- WORK REQUIRED
Below are several records. Retype exactly those lines running from the one with "Lemma update_charts_ok_inv (set_iter" through the one with "- left. split;", end lines included, and no others.

*** Opening of MATERIAL PROVIDED ***

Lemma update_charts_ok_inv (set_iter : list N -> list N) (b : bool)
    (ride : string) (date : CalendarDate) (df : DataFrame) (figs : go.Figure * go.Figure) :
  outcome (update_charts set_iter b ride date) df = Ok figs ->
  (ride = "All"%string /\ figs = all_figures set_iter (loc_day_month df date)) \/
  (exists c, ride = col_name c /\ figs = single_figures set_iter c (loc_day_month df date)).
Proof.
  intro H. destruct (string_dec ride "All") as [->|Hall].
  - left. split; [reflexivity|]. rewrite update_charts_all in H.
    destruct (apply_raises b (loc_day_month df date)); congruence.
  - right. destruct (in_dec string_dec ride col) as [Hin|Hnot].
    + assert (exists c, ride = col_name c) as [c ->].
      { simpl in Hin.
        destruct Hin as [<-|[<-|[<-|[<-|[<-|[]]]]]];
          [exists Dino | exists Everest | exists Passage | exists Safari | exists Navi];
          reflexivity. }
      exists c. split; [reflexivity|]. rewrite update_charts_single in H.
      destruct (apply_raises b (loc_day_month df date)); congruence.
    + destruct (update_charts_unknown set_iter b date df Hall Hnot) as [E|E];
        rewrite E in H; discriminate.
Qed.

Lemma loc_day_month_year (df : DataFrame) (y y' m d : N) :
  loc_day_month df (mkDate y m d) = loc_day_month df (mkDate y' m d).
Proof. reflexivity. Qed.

*** Close of MATERIAL PROVIDED ***
*** Opening of MATERIAL PROVIDED ***

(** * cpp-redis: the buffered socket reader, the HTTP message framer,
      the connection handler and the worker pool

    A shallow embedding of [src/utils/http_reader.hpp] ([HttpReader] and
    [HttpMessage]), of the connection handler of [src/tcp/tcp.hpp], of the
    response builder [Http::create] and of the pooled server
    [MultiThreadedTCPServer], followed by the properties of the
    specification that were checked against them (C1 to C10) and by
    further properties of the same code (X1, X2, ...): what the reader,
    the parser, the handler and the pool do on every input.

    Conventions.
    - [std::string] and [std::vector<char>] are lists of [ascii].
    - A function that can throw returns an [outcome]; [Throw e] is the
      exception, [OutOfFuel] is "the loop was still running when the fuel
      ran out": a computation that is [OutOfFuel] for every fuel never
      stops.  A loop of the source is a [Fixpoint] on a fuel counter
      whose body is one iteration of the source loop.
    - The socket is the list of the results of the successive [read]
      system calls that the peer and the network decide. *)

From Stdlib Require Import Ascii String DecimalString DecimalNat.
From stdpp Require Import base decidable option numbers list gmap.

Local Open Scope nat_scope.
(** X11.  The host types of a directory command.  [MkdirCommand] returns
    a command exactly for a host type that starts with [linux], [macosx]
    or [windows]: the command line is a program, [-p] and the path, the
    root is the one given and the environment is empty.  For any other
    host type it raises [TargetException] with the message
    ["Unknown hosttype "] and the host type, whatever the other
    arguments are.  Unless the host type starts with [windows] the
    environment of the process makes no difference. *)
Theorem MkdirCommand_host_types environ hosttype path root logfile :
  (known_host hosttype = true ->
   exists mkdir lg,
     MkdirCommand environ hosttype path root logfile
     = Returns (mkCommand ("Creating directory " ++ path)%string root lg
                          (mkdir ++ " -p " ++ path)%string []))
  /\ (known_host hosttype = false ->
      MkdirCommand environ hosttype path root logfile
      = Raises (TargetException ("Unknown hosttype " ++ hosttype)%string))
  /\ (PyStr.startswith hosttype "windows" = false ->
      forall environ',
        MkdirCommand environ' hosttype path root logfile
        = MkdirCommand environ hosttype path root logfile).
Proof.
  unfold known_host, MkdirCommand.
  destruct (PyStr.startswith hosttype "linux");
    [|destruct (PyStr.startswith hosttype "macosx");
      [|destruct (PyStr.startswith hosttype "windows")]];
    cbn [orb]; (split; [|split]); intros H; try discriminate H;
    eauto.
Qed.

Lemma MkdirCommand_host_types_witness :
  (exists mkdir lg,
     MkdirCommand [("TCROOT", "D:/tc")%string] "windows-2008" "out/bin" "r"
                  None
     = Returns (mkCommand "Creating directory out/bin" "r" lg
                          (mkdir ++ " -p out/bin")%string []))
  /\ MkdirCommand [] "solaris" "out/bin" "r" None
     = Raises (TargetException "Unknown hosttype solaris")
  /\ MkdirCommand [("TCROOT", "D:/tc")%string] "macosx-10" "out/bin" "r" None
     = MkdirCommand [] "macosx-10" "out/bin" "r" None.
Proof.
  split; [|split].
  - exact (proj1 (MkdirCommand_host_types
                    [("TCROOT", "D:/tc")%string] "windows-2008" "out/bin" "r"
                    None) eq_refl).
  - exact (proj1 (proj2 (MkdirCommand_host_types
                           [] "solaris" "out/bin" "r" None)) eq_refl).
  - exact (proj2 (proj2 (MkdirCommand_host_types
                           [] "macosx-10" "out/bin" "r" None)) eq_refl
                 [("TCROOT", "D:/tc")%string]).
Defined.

*** Close of MATERIAL PROVIDED ***

- EXERCISE RESULT
Lemma update_charts_ok_inv (set_iter : list N -> list N) (b : bool)
    (ride : string) (date : CalendarDate) (df : DataFrame) (figs : go.Figure * go.Figure) :
  outcome (update_charts set_iter b ride date) df = Ok figs ->
  (ride = "All"%string /\ figs = all_figures set_iter (loc_day_month df date)) \/
  (exists c, ride = col_name c /\ figs = single_figures set_iter c (loc_day_month df date)).
Proof.
  intro H. destruct (string_dec ride "All") as [->|Hall].
  - left. split; [reflexivity|]. rewrite update_charts_all in H.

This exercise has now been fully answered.